Der Nobelpreisträger Harald zur Hausen hat in Kuhmilch und Rindfleisch neuartige Infektionserreger entdeckt, die den Darm besiedeln und später Krebs auslösen könnten. SRF-Wissenschaftsredaktorin Katrin Zöfel über Detektivarbeit im Dickdarm, Muster und Massnahmen.
SRF: Wie kommt Harald zur Hausen auf den Zusammenhang, Erreger in Rindfleisch und Kuhmilch könnten krebsfördernd sein?
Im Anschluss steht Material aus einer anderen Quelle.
(** ** More on the data-set generators *)

Lemma sample_laws : RuntimeLaws sample_runtime.
Proof. split. intros n g Hn. simpl. apply Z.mod_pos_bound. lia. Qed.

Lemma Sorted_seqZ (m n : Z) : Sorted Z.le (seqZ m n).
Proof.
  remember (Z.to_nat n) as k eqn:Hk. revert m n Hk.
  induction k as [|k IH]; intros m n Hk.
  - rewrite seqZ_nil by lia. constructor.
  - rewrite seqZ_cons by lia. constructor; [apply IH; lia|].
    destruct (decide (0 < Z.pred n)) as [Hpos|Hneg].
    + rewrite seqZ_cons by done. constructor. lia.
    + rewrite seqZ_nil by lia. constructor.
Qed.


Lemma delete_insert_same {B} (a : list B) : ∀ (i : nat) x,
  delete i (<[i := x]> a) = delete i a.
Proof.
  induction a as [|z a IH]; intros [|i] x; simpl; [done..|].
  f_equal. apply IH.
Qed.

Lemma swap_Permutation {B} (a : list B) : ∀ (i j : nat) x y,
  (i < j)%nat → a !! i = Some x → a !! j = Some y →
  <[j := x]> (<[i := y]> a) ≡ₚ a.
Proof.
  induction a as [|z a IH]; intros i j x y Hij Hi Hj; [done|].
  destruct j as [|j]; [lia|]. destruct i as [|i]; simpl in *.
  - injection Hi as ->.
    rewrite (delete_Permutation a j y Hj) at 2.
    rewrite (delete_Permutation (<[j := x]> a) j x)
      by (apply list_lookup_insert_eq; by eapply lookup_lt_Some).
    rewrite delete_insert_same. apply perm_swap.
  - constructor. apply (IH i j x y); [lia|done..].
Qed.

Lemma swap_any_Permutation {B} (a : list B) (i j : nat) x y :
  a !! i = Some x → a !! j = Some y →
  <[j := x]> (<[i := y]> a) ≡ₚ a.
Proof.
  intros Hi Hj. destruct (decide (i = j)) as [->|Hne].
  - assert (x = y) as -> by congruence.
    by rewrite list_insert_insert_eq, list_insert_id.
  - destruct (decide (i < j)%nat) as [Hlt|Hge].
    + by apply swap_Permutation.
    + rewrite list_insert_insert_ne by done.
      apply swap_Permutation; [lia|done..].
Qed.

Section GeneratorExtras.
Context `{RT : Runtime} {HL : RuntimeLaws RT}.
Implicit Types (w : world).
#[local] Existing Instance rng_step_preorder.

Lemma randrange_in_range n w :
  0 < n → ∃ x w', randrange n w = (Ok x, w') ∧ 0 ≤ x < n ∧ rng_step w w'.
Proof.
  intros Hn. destruct (randrange_ok n w Hn) as (x & w' & Hrun & Hx).
  exists x, w'. split; [done|]. split; [done|].
  pose proof (steps_randrange n w) as Hs. by rewrite Hrun in Hs.
Qed.

Lemma randint_in_range a b w :
  a ≤ b → ∃ x w', randint a b w = (Ok x, w') ∧ a ≤ x ≤ b ∧ rng_step w w'.
Proof.
  intros Hab. unfold randint, randrange2, draw.
  rewrite decide_True by lia. unfold bind.
  pose proof (randbelow_range (b + 1 - a) (rng w)) as Hx.
  destruct (randbelow (b + 1 - a) (rng w)) as [x g]. simpl in Hx.
  exists (a + x), (set_rng g w). split; [done|]. split; [lia|done].
Qed.

Lemma list_comp_range {C} (P : C → Prop) (xs : list Z) (f : M world C) :
  (∀ w, ∃ y w', f w = (Ok y, w') ∧ P y ∧ rng_step w w') →
  ∀ w, ∃ ys w',
    list_comp xs (λ _, f) w = (Ok ys, w') ∧ length ys = length xs ∧
    Forall P ys ∧ rng_step w w'.
Proof.
  intros Hf. induction xs as [|x xs IH]; intros w; simpl.
  - by exists [], w.
  - destruct (Hf w) as (y & w1 & Hy & HP & Hs1).
    rewrite (bind_ok _ _ _ _ _ Hy).
    destruct (IH w1) as (ys & w2 & Hys & Hlen & Hall & Hs2).
    rewrite (bind_ok _ _ _ _ _ Hys). exists (y :: ys), w2.
    split_and!; [done|by simpl; rewrite Hlen|by constructor|by etransitivity].
Qed.

(** X5: [make_random(n)] never raises: it returns [n] integers (none for
    [n <= 0]), each between 0 and 10^9 inclusive, and touches nothing but
    the generator. *)
Theorem make_random_range (n : Z) (w : world) :
  ∃ l w',
    make_random n w = (Ok l, w') ∧ length l = Z.to_nat n ∧
    Forall (λ x, 0 ≤ x ≤ 10 ^ 9) l ∧ rng_step w w'.
Proof.
  assert (0 ≤ 10 ^ 9) as H9 by lia.
  destruct (list_comp_range (λ x, 0 ≤ x ≤ 10 ^ 9) (py_range 0 n)
              (randint 0 (10 ^ 9)) (λ w0, randint_in_range 0 (10 ^ 9) w0 H9) w)
    as (l & w' & Hrun & Hlen & Hall & Hs).
  exists l, w'. split_and!; [done| |done..].
  rewrite Hlen. unfold py_range. rewrite length_seqZ. lia.
Qed.

(** X6: [make_many_duplicates(n, uniques)] with [uniques >= 1] returns
    [n] integers, each at least 0 and below [uniques]; with
    [uniques <= 0] and [n >= 1] it raises ValueError at the first draw,
    the generator untouched. *)
Theorem make_many_duplicates_range (n uniques : Z) (w : world) :
  (0 < uniques →
   ∃ l w',
     make_many_duplicates n uniques w = (Ok l, w') ∧
     length l = Z.to_nat n ∧ Forall (λ x, 0 ≤ x < uniques) l) ∧
  (uniques ≤ 0 → 0 < n →
   make_many_duplicates n uniques w = (Raise ValueError, w)).
Proof.
  split.
  - intros Hu.
    destruct (list_comp_range (λ x, 0 ≤ x < uniques) (py_range 0 n)
                (randrange uniques) (λ w0, randrange_in_range uniques w0 Hu) w)
      as (l & w' & Hrun & Hlen & Hall & _).
    exists l, w'. split_and!; [done| |done].
    rewrite Hlen. unfold py_range. rewrite length_seqZ. lia.
  - intros Hu Hn. unfold make_many_duplicates, py_range.
    rewrite seqZ_cons by lia. cbn [list_comp].
    by apply bind_raise, randrange_empty.
Qed.

Lemma item_lookup (l : list Z) i w :
  0 ≤ i < Z.of_nat (length l) →
  ∃ x, l !! Z.to_nat i = Some x ∧ item l i w = (Ok x, w).
Proof.
  intros Hi. unfold item, index_of. rewrite decide_True by done.
  destruct (lookup_lt_is_Some_2 l (Z.to_nat i)) as [x Hx]; [lia|].
  rewrite Hx. by exists x.
Qed.

Lemma swaps_permute n (xs : list Z) : ∀ a w,
  0 < n → length a = Z.to_nat n →
  ∃ a' w',
    for_fold xs a (λ _ a,
      let! i := randrange n in
      let! j := randrange n in
      let! aj := item a j in
      let! ai := item a i in
      let! a := set_item a i aj in
      set_item a j ai) w = (Ok a', w') ∧
    a' ≡ₚ a.
Proof.
  induction xs as [|x xs IH]; intros a w Hn Hlen; simpl.
  - by exists a, w.
  - destruct (randrange_ok n w Hn) as (i & w1 & Hi & Hir).
    destruct (randrange_ok n w1 Hn) as (j & w2 & Hj & Hjr).
    destruct (item_lookup a j w2) as (aj & Hlj & Haj); [lia|].
    destruct (item_lookup a i w2) as (ai & Hli & Hai); [lia|].
    erewrite bind_ok; last first.
    { rewrite (bind_ok _ _ _ _ _ Hi), (bind_ok _ _ _ _ _ Hj).
      rewrite (bind_ok _ _ _ _ _ Haj), (bind_ok _ _ _ _ _ Hai).
      rewrite (bind_ok _ _ _ _ _ (set_item_ok a i aj w2 ltac:(lia))).
      apply set_item_ok. rewrite length_insert. lia. }
    destruct (IH (<[Z.to_nat j := ai]> (<[Z.to_nat i := aj]> a)) w2 Hn)
      as (a' & w' & Hrun & Hperm).
    { by rewrite !length_insert. }
    exists a', w'. split; [done|].
    rewrite Hperm. by apply swap_any_Permutation.
Qed.

(** X7: for [n >= 1], a size that a list can have, [make_nearly_sorted(n)]
    with its ratio of [0.01] returns a rearrangement of [0, ..., n-1]:
    the swaps lose and repeat nothing, so both sorting functions take
    its result to the list that [make_sorted(n)] returns. *)
Theorem nearly_sorted_is_permutation (n : Z) (w : world) :
  0 < n < 2 ^ 63 →
  ∃ l w',
    make_nearly_sorted n one_percent w = (Ok l, w') ∧
    l ≡ₚ seqZ 0 n ∧
    make_sorted n w = (Ok (seqZ 0 n), w) ∧
    returns (insertion_sort id) l (seqZ 0 n) ∧
    returns (merge_sort id) l (seqZ 0 n).
Proof.
  intros [Hn _]. unfold make_nearly_sorted, make_sorted, py_range.
  rewrite !Z.sub_0_r.
  destruct (swaps_permute n (seqZ 0 (Z.max 1 (int_mul n one_percent)))
              (seqZ 0 n) w Hn) as (l & w' & Hrun & Hperm).
  { by rewrite length_seqZ. }
  exists l, w'. split_and!; [done..| |].
  - destruct (insertion_sort_returns id l) as (out & Hret & Hp & Hs & _).
    rewrite (sorted_Z_unique l out (seqZ 0 n)) in Hret;
      [done..|by symmetry|apply Sorted_seqZ].
  - destruct (merge_sort_returns id l) as (out & Hret & Hp & Hs & _).
    rewrite (sorted_Z_unique l out (seqZ 0 n)) in Hret;
      [done..|by symmetry|apply Sorted_seqZ].
Qed.

End GeneratorExtras.

Lemma make_random_range_witness :
  RuntimeLaws sample_runtime ∧
  ∃ l w',
    @make_random sample_runtime 5 sample_world = (Ok l, w') ∧
    length l = 5%nat ∧ Forall (λ x, 0 ≤ x ≤ 10 ^ 9) l ∧
    rng_step sample_world w'.
Proof.
  split; [exact sample_laws|].
  exact (@make_random_range sample_runtime sample_laws 5 sample_world).
Defined.

Lemma make_many_duplicates_range_witness :
  RuntimeLaws sample_runtime ∧ 0 < 100 ∧
  (∃ l w',
     @make_many_duplicates sample_runtime 5 100 sample_world = (Ok l, w') ∧
     length l = 5%nat ∧ Forall (λ x, 0 ≤ x < 100) l) ∧
  0 ≤ 0 ∧ 0 < 5 ∧
  @make_many_duplicates sample_runtime 5 0 sample_world
  = (Raise ValueError, sample_world).
Proof.
  split; [exact sample_laws|]. split; [lia|].
  split.
  { exact (proj1 (@make_many_duplicates_range sample_runtime sample_laws
                    5 100 sample_world) eq_refl). }
  split; [lia|]. split; [lia|].
  refine (proj2 (@make_many_duplicates_range sample_runtime sample_laws
                   5 0 sample_world) _ eq_refl). lia.
Defined.

Lemma nearly_sorted_is_permutation_witness :
  RuntimeLaws sample_runtime ∧ 0 < 300 < 2 ^ 63 ∧
  ∃ l w',
    @make_nearly_sorted sample_runtime 300 (@one_percent sample_runtime)
      sample_world = (Ok l, w') ∧
    l ≡ₚ seqZ 0 300 ∧
    @make_sorted sample_runtime 300 sample_world
    = (Ok (seqZ 0 300), sample_world) ∧
    returns (insertion_sort id) l (seqZ 0 300) ∧
    returns (merge_sort id) l (seqZ 0 300).
Proof.
  split; [exact sample_laws|]. split; [lia|].
  exact (@nearly_sorted_is_permutation sample_runtime sample_laws 300
           sample_world (conj eq_refl eq_refl)).
Defined.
Katrin Zöfel: Am Anfang stand ein geographisches Muster. In einigen Regionen, wo viel Rindfleisch gegessen wird, ist das Risiko für Dickdarmkrebs höher als anderswo.
Mit solchen Mustern fängt in der Krebsforschung vieles an. Die Forscher schauen dann, ob sie herausfinden können, woher das Muster kommt.
Das klappt aber sicher nicht immer?
Da steckt immer viel Detektivarbeit drin. Harald zur Hausen hat mit seinen Kollegen viele Erbgutproben aus Dickdarmtumoren untersucht, Fleisch und Milchproben analysiert und legt nach zehn Jahren Forschung die These vor: Eine Infektion mit sogenannten BMMFs (Bovine Meat and Milk Factors) kann Dickdarmkrebs auslösen.
Es bringt nichts, wenn wir jetzt auf Milch und Rindfleisch verzichten.
Zur Hausen vermutet, dass daher auch das geographische Muster kommt. Diese BMMFs tauchen nur bei Rindern der europäischen Rassen auf, die in Europa und in Amerika verbreitet sind. Und das passt zu den Verbreitungsmustern von Dickdarmkrebs.
Dann sollten wir keine Milch trinken und kein Rindfleisch mehr essen?
Nein. Zur Hausen sagt, wir seien wahrscheinlich eh längst alle infiziert – von frühester Kindheit an. Es bringt also nichts, wenn wir jetzt auf Milch und Rindfleisch verzichten.
Was ich aber betonen möchte: Die Forscher aus Heidelberg haben viele Indizien vorgelegt. Aber bewiesen ist der Zusammenhang noch nicht.
Was spricht denn für zur Hausen?
Dass er diesen Weg schon einmal hinter sich hat. Er hat nachgewiesen, dass Humane Papillomaviren ein, wenn nicht der Auslöser für Gebärmutterhalskrebs sind. Auch da hat ihm anfangs keiner geglaubt. 2008 bekam er dann für seine Forschung den Nobelpreis für Medizin.
Jetzt legt der 83-jährige zur Hausen also erste Hinweise für einen neuen Zusammenhang vor, diesmal zwischen diesen neuartigen Erregern und Darmkrebs. Er hofft, dass andere Forscher das aufgreifen und daran weiterforschen.
Konnten die Heidelberger Forscher zeigen, was diese Erreger im Darm machen?
Sie setzen sich offenbar im Darmgewebe fest, der Körper reagiert mit einer Entzündung, die wird chronisch.
Solche chronischen Entzündungen schaden dem Gewebe um sie herum, immer wieder entstehen dabei auch Schäden im Erbgut. Die können dazu führen, dass über die Jahre einzelne Zellen zu Krebszellen entarten und Tumore bilden.
Es gibt klare Hinweise darauf, dass langes Stillen Neugeborene vor vielen Infektionen schützt.
Milch und Fleisch lösen Krebs also nicht direkt aus. Aber sie sorgen im Darmgewebe für ein Milieu, in dem Krebs leichter entsteht.
Sie sagten, wir sind vermutlich alle infiziert. Könnte man das in Zukunft verhindern?
Harald zur Hausens Vorschlag Nummer eins wären Impfungen. Aber da ist der Weg noch weit. Dann könnte man versuchen, Rinder so zu verändern, dass sie den Erreger nicht mehr in sich tragen. Das ist allerdings nicht einfach und umstritten.
Das Einzige, was konkret ist: Es gibt klare Hinweise darauf, dass langes Stillen Neugeborene vor vielen Infektionen schützt. Und eben vermutlich auch vor dieser.
Wie reagieren denn zur Hausens Forscherkollegen auf die These?
Zurückhaltend. Die Theorie ist spannend und die Beweiskette schon ziemlich dicht. Aber bisher stammt das alles von einer einzigen Forschergruppe. Es gibt noch keine unabhängige Bestätigung.
Das Gespräch führte Christian von Burg.